Italian writer (1938–2023)

Luciano Foà was an Italian translator and publisher, founder of Adelphi Edizioni. Throughout his life-long career, he worked for his father at L'Agenzia letteraria internazionale (ALI), collaborated with la Nuove Edizioni Ivrea, served as a director at Einaudi for over 10 years, and founded his own publishing house, Adelphi, in 1962.

== Biography ==

=== Early years and career ===

Luciano Foà was born into a family of Italian Jews. Back in 1898 his father Augusto Foà, aged only 21, founded the first agency to handle the rights of foreign authors in Italy: L'Agenzia letteraria internazionale (ALI). A self-taught translator from English, German and French, he considered translation to be ‘one of the most powerful creative acts’. He was collaborating with literary agents across all Europe, in Italy he represented such authors as Huxley, Kipling, Joyce, Kafka, Conan Doyle, Camus, and many more. Though he never made a fortune, he became an important figure in the world of literature. Luciano Foà entered the publishing market aged only 18, working for ALI as a literary agent.

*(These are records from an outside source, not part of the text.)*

(** [fetchUserData] up to its [await]; [user.role] of [null] throws. *)
Definition fetch_user (user : option json) (o : ortu) : ortu :=
  let o := mk_ortu (o_data o) (o_loading o) (o_error o) (o_siswaId o) true (o_user_req o) (o_due o) (o_inflight o) in
  match user with
  | None | Some JsonNull => set_error user_fallback o
  | Some u =>
      match field_of "role" u with
      | Some (JsonStr r) =>
          if String.eqb r "siswa" then set_siswa (field_of "siswa_id" u) o
          else if String.eqb r "orang_tua" then
            mk_ortu (o_data o) (o_loading o) (o_error o) (o_siswaId o) true true (o_due o) (o_inflight o)
          else o
      | _ => o
      end
  end%string.

(** The rest of [fetchUserData] for a parent: [if
    (resSiswa.data.data.length > 0) setSiswaId(resSiswa.data.data[0].siswa_id)];
    [.length] of [null] or [undefined] throws, a string's first
    character has no [siswa_id], other values have no length. *)
Definition user_answer (resp : option reply) (o : ortu) : ortu :=
  let o := mk_ortu (o_data o) (o_loading o) (o_error o) (o_siswaId o) (o_started o) false (o_due o) (o_inflight o) in
  match resp with
  | Some r =>
      if AppContext.axios_ok r then
        match reply_data r with
        | Some (JsonArr (JsonNull :: _)) | Some JsonNull | None => set_error user_fallback o
        | Some (JsonArr (x :: _)) => set_siswa (field_of "siswa_id" x) o
        | Some (JsonStr s) => if String.eqb s "" then o else set_siswa None o
        | Some _ => o
        end
      else set_error (error_message user_fallback resp) o
  | None => set_error (error_message user_fallback resp) o
  end.

(** The [siswaId] effect: [if (!siswaId) return;] then the request. *)
Definition tagihan_effect (o : ortu) : ortu :=
  mk_ortu (o_data o) (o_loading o) (o_error o) (o_siswaId o) (o_started o) (o_user_req o) false
    (if opt_truthy (o_siswaId o) then o_siswaId o :: o_inflight o else o_inflight o).

(** [fetchTagihan] after its [await]: [setTagihanData(response.data.data);
    setLoading(false)], or the error and [setLoading(false)]. *)
Definition tagihan_answer (resp : option reply) (o : ortu) : ortu :=
  match resp with
  | Some r =>
      if AppContext.axios_ok r then
        match body r with
        | JsonNull => mk_ortu (o_data o) false (Some tagihan_fallback) (o_siswaId o) (o_started o)
                        (o_user_req o) (o_due o) (o_inflight o)
        | b => mk_ortu (field_of "data" b) false (o_error o) (o_siswaId o) (o_started o)
                 (o_user_req o) (o_due o) (o_inflight o)
        end
      else mk_ortu (o_data o) false (Some (error_message tagihan_fallback resp)) (o_siswaId o) (o_started o)
             (o_user_req o) (o_due o) (o_inflight o)
  | None => mk_ortu (o_data o) false (Some (error_message tagihan_fallback resp)) (o_siswaId o) (o_started o)
              (o_user_req o) (o_due o) (o_inflight o)
  end.

Definition take_request (i : nat) (o : ortu) : ortu :=
  mk_ortu (o_data o) (o_loading o) (o_error o) (o_siswaId o) (o_started o) (o_user_req o) (o_due o)
    (delete i (o_inflight o)).

Variable user : option json.
Variable api : request → option reply.

(** The page's events: the mount effect, the answer about the parent's
    children, the [siswaId] effect, the answer to one bill request. *)
Inductive ostep : ortu → ortu → Prop :=
| os_fetch_user o : o_started o = false → ostep o (fetch_user user o)
| os_user_answer o u : o_user_req o = true → user = Some u → ostep o (user_answer (api (siswa_request u)) o)
| os_effect o : o_due o = true → ostep o (tagihan_effect o)
| os_tagihan_answer o i id : o_inflight o !! i = Some id →
    ostep o (tagihan_answer (api (tagihan_request id)) (take_request i o)).

End page.

(** What the page shows: the spinner while [loading], then the error, then
    the cards and the table. *)
Inductive screen := Loading | Error (e : string) | Bills (data : option json).

Definition render (o : ortu) : screen :=
  if o_loading o then Loading
  else match o_error o with Some e => Error e | None => Bills (o_data o) end.

(** What remains to happen: the mount effect, the parent's request, the
    [siswaId] effect, the bill requests. *)
Definition o_measure (o : ortu) : nat :=
  ((if o_started o then 0 else 4) + (if o_user_req o then 3 else 0) + (if o_due o then 2 else 0) +
   List.length (o_inflight o))%nat.

End DashboardOrtu.

(** ** Every run is finite *)

Section runs.
Import DashboardOrtu.
Context (auth : option string) (now : Z) (user : option json) (api : request → option reply).
Local Abbreviation step := (ostep auth now user api).

Lemma measure_set_error e o : o_measure (set_error e o) = o_measure o.
Proof. reflexivity. Qed.

Lemma measure_set_siswa v o :
  (o_measure (set_siswa v o) <=
   (if o_started o then 0 else 4) + (if o_user_req o then 3 else 0) + 2 + List.length (o_inflight o))%nat.
Proof. unfold set_siswa, o_measure. destruct (same_value _ _), (o_due o); cbn; lia. Qed.

Lemma measure_fetch_user o :
  o_started o = false →
  (o_measure (fetch_user user o) < o_measure o)%nat.
Proof.
  intros Hs. unfold fetch_user. cbv zeta.
  destruct user as [[| | | | |fs]|]; rewrite ?measure_set_error; try (unfold o_measure; cbn; rewrite Hs; lia).
  destruct (field_of "role" (JsonObj fs)) as [[| | |r| |]|]; try (unfold o_measure; cbn; rewrite Hs; lia).
  destruct (String.eqb r "siswa"); [|destruct (String.eqb r "orang_tua"); unfold o_measure; cbn; rewrite Hs; lia].
  match goal with |- context [set_siswa ?v ?o1] => pose proof (measure_set_siswa v o1) end.
  unfold o_measure in *; cbn in *; rewrite Hs; lia.
Qed.

Lemma measure_user_answer resp o :
  o_user_req o = true → (o_measure (user_answer resp o) < o_measure o)%nat.
Proof.
  intros Hu. set (o1 := mk_ortu (o_data o) (o_loading o) (o_error o) (o_siswaId o) (o_started o) false
                               (o_due o) (o_inflight o)).
  assert (∀ v, o_measure (set_siswa v o1) < o_measure o)%nat.
  { intros v. pose proof (measure_set_siswa v o1). unfold o_measure in *; cbn in *. rewrite Hu. lia. }
  assert (o_measure o1 < o_measure o)%nat by (unfold o_measure; cbn; rewrite Hu; lia).
  unfold user_answer. fold o1. destruct resp as [r|]; [|by rewrite measure_set_error].
  destruct (AppContext.axios_ok r); [|by rewrite measure_set_error].
  destruct (reply_data r) as [[| | | s |[|[] l]|]|]; rewrite ?measure_set_error; try done.
  destruct (String.eqb s ""); auto.
Qed.

Lemma ostep_measure o o' : step o o' → (o_measure o' < o_measure o)%nat.
Proof.
  destruct 1 as [o Hs|o u Hu Hus|o Hd|o i id Hi].
  - by apply measure_fetch_user.
  - by apply measure_user_answer.
  - unfold tagihan_effect, o_measure. rewrite Hd. destruct (opt_truthy (o_siswaId o)); cbn; lia.
  - assert (i < List.length (o_inflight o))%nat by (by eapply lookup_lt_Some).
    unfold tagihan_answer, take_request, o_measure.
    destruct (api _) as [r|]; [destruct (AppContext.axios_ok r); [destruct (body r)|]|]; cbn;
      rewrite length_delete by done; lia.
Qed.

Lemma nsteps_measure n o o' : nsteps step n o o' → (n + o_measure o' <= o_measure o)%nat.
Proof. induction 1 as [|n o1 o2 o3 H12 _ IH]; [lia|]. pose proof (ostep_measure _ _ H12). lia. Qed.

End runs.

(** [fetchUserData] for a signed-in user whose [role] is the string [r]. *)
Lemma fetch_user_role u r o :
  field_of "role" u = Some (JsonStr r) →
  DashboardOrtu.fetch_user (Some u) o =
  let o1 := DashboardOrtu.mk_ortu (DashboardOrtu.o_data o) (DashboardOrtu.o_loading o)
              (DashboardOrtu.o_error o) (DashboardOrtu.o_siswaId o) true (DashboardOrtu.o_user_req o)
              (DashboardOrtu.o_due o) (DashboardOrtu.o_inflight o) in
  if String.eqb r "siswa" then DashboardOrtu.set_siswa (field_of "siswa_id" u) o1
  else if String.eqb r "orang_tua" then
    DashboardOrtu.mk_ortu (DashboardOrtu.o_data o) (DashboardOrtu.o_loading o) (DashboardOrtu.o_error o)
      (DashboardOrtu.o_siswaId o) true true (DashboardOrtu.o_due o) (DashboardOrtu.o_inflight o)
  else o1.
Proof. intros Hr. destruct u as [| | | | |fs]; try discriminate Hr. unfold DashboardOrtu.fetch_user. cbn -[field_of]. by rewrite Hr. Qed.

(** ** The parent without a registered child *)

Section backend.
Context `{Hasher} `{Jwt}.
Import DashboardOrtu.

Lemma filter_none {A} (p : A → bool) l : Forall (λ x, p x = false) l → List.filter p l = [].
Proof. induction 1 as [|x l Hx _ IH]; cbn; [done|]. by rewrite Hx. Qed.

In 1937, Luciano Foà met Roberto Bazlen, who became a lifelong friend and had a profound influence on Foà. Bazlen made him get to know Adriano Olivetti who was planning to open a new publishing house la Nuove Edizioni Ivrea. Foà joined the project and worked for Olivetti in 1941–1943. Sent by Olivetti, Foà often travelled to Switzerland searching for specific books, or to establish contacts with editors. On one of these trips, he got to know Carl Jung, on another occasion, he met Allen Dulles.

In 1943, following the German occupation of the Italian peninsula, the family was forced to flee. Augusto Foà didn't survive the escape attempts, he was buried in the Jewish Cemetery in Padova. In the end, Luciano Foà managed to escape to Switzerland. Foà was first interned in a labor camp and later granted parole in Geneva. There he met many other Jewish intellectuals and anti-fascists, with whom he began to consider new publishing ventures. Foà became close friends with Alberto Zevi, who was also Jewish and an anti-fascist persecuted by the regime. Foà returned to Italy after the war and took an official position at ALI.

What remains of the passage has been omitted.